Listed records:

Lemma check_labels_ok objects : Forall (fun o => object_ok o = true) objects -> check_labels objects = Ok tt.
Proof.
  induction 1 as [|o objects Ho _ IH]; [done|]. cbn [check_labels].
  unfold object_ok in Ho. apply andb_true_iff in Ho as [Hl%Nat.leb_le _].
  by rewrite (proj2 (Nat.ltb_ge _ _) Hl).
Qed.

(** The first object, in the order given, whose label is too long is the error. *)
Lemma check_labels_err objects id n :
  check_labels objects = Err (Se_LabelTooLong id n) <->
  exists pre o post, objects = pre ++ o :: post /\ Forall (fun o => (label_chars o <= MAX_LABEL_CHARS)%nat) pre /\
    (MAX_LABEL_CHARS < label_chars o)%nat /\ id = oo_occurrence_id o /\ n = label_chars o.
Proof.
  split.
  - induction objects as [|o objects IH]; [done|]. cbn [check_labels].
    destruct (Nat.ltb_spec MAX_LABEL_CHARS (label_chars o)) as [Hl|Hl].
    + intros [= <- <-]. exists [], o, objects. split_and!; [done|constructor|done..].
    + intros (pre & o' & post & -> & Hp & Hr)%IH. exists (o :: pre), o', post. split_and!; [done|by constructor|naive_solver..].
  - intros (pre & o & post & -> & Hp & Hl & -> & ->). induction Hp as [|p pre Hp _ IH]; cbn [app check_labels].
    + by rewrite (proj2 (Nat.ltb_lt _ _) Hl).
    + by rewrite (proj2 (Nat.ltb_ge _ _) Hp).
Qed.

Lemma volume_finite gain : volume_ok (Some gain) = true -> finite_double gain = true.
Proof.
  cbn [volume_ok]. intros [[Hl Hh]%andb_true_iff Hv]%andb_true_iff. apply valid_finite; [|exact Hv].
  destruct gain as [s|s| |s m e]; try done. by destruct s.
Qed.
Lemma occurrence_value_finite o : volume_ok (oo_volume o) = true -> finite_numbers (occurrence_value o) = true.
Proof.
  unfold occurrence_value. cbn [finite_numbers forallb number]. destruct (oo_volume o) as [gain|]; [|done].
  intros Hg%volume_finite. cbn [finite_numbers]. by rewrite Hg.
Qed.

Lemma snapshot_digest_ok objects :
  Forall (fun o => object_ok o = true) objects ->
  exists text, canonical_json (VArray (List.map occurrence_value objects)) = Ok text /\
    snapshot_digest objects = Ok (sha256_of text).
Proof.
  intros Ho. destruct (canonical_defined (VArray (List.map occurrence_value objects))) as [text E].
  { cbn [finite_numbers]. apply forallb_forall. intros v (o & <- & Hi)%in_map_iff. apply occurrence_value_finite.
    rewrite Forall_forall in Ho. apply list_elem_of_In, Ho in Hi. unfold object_ok in Hi. by apply andb_true_iff in Hi as [_ ?]. }
  exists text. split; [done|]. unfold snapshot_digest. by rewrite E.
Qed.

Lemma snapshot_pages_ok epoch high objects :
  Forall (fun o => object_ok o = true) objects -> exists pages, snapshot_pages epoch high objects = Ok pages.
Proof.
  intros Ho. unfold snapshot_pages. rewrite check_labels_ok by done.
  destruct (snapshot_digest_ok (sort_by snapshot_leb objects)) as (text & _ & E).
  { by rewrite sort_by_perm. }
  rewrite E. by eexists.
Qed.

(** *** What the pages carry *)
Lemma page_count_covers n : (n <= snapshot_page_count n * SNAPSHOT_PAGE_OBJECTS)%nat.
Proof.
  unfold snapshot_page_count. pose proof (Nat.div_mod n SNAPSHOT_PAGE_OBJECTS ltac:(unfold SNAPSHOT_PAGE_OBJECTS; lia)) as Hd.
  pose proof (Nat.mod_upper_bound n SNAPSHOT_PAGE_OBJECTS ltac:(unfold SNAPSHOT_PAGE_OBJECTS; lia)) as Hm.
  destruct (Nat.eqb_spec (n mod SNAPSHOT_PAGE_OBJECTS) 0); unfold SNAPSHOT_PAGE_OBJECTS in *; nia.
Qed.
Lemma page_count_least n : (snapshot_page_count n = 1 \/ (snapshot_page_count n - 1) * SNAPSHOT_PAGE_OBJECTS < n)%nat.
Proof.
  unfold snapshot_page_count. pose proof (Nat.div_mod n SNAPSHOT_PAGE_OBJECTS ltac:(unfold SNAPSHOT_PAGE_OBJECTS; lia)) as Hd.
  destruct (Nat.eqb_spec (n mod SNAPSHOT_PAGE_OBJECTS) 0); unfold SNAPSHOT_PAGE_OBJECTS in *;
    destruct (Nat.eq_dec (n / 128)%nat 0%nat); nia.
Qed.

Activity: Lines from the one holding "by rewrite sort_by_perm." through the end of the material above should be output exactly, and all others skipped.

Task response:
  { by rewrite sort_by_perm. }
  rewrite E. by eexists.
Qed.

(** *** What the pages carry *)
Lemma page_count_covers n : (n <= snapshot_page_count n * SNAPSHOT_PAGE_OBJECTS)%nat.
Proof.
  unfold snapshot_page_count. pose proof (Nat.div_mod n SNAPSHOT_PAGE_OBJECTS ltac:(unfold SNAPSHOT_PAGE_OBJECTS; lia)) as Hd.
  pose proof (Nat.mod_upper_bound n SNAPSHOT_PAGE_OBJECTS ltac:(unfold SNAPSHOT_PAGE_OBJECTS; lia)) as Hm.
  destruct (Nat.eqb_spec (n mod SNAPSHOT_PAGE_OBJECTS) 0); unfold SNAPSHOT_PAGE_OBJECTS in *; nia.
Qed.
Lemma page_count_least n : (snapshot_page_count n = 1 \/ (snapshot_page_count n - 1) * SNAPSHOT_PAGE_OBJECTS < n)%nat.
Proof.
  unfold snapshot_page_count. pose proof (Nat.div_mod n SNAPSHOT_PAGE_OBJECTS ltac:(unfold SNAPSHOT_PAGE_OBJECTS; lia)) as Hd.
  destruct (Nat.eqb_spec (n mod SNAPSHOT_PAGE_OBJECTS) 0); unfold SNAPSHOT_PAGE_OBJECTS in *;
    destruct (Nat.eq_dec (n / 128)%nat 0%nat); nia.
Qed.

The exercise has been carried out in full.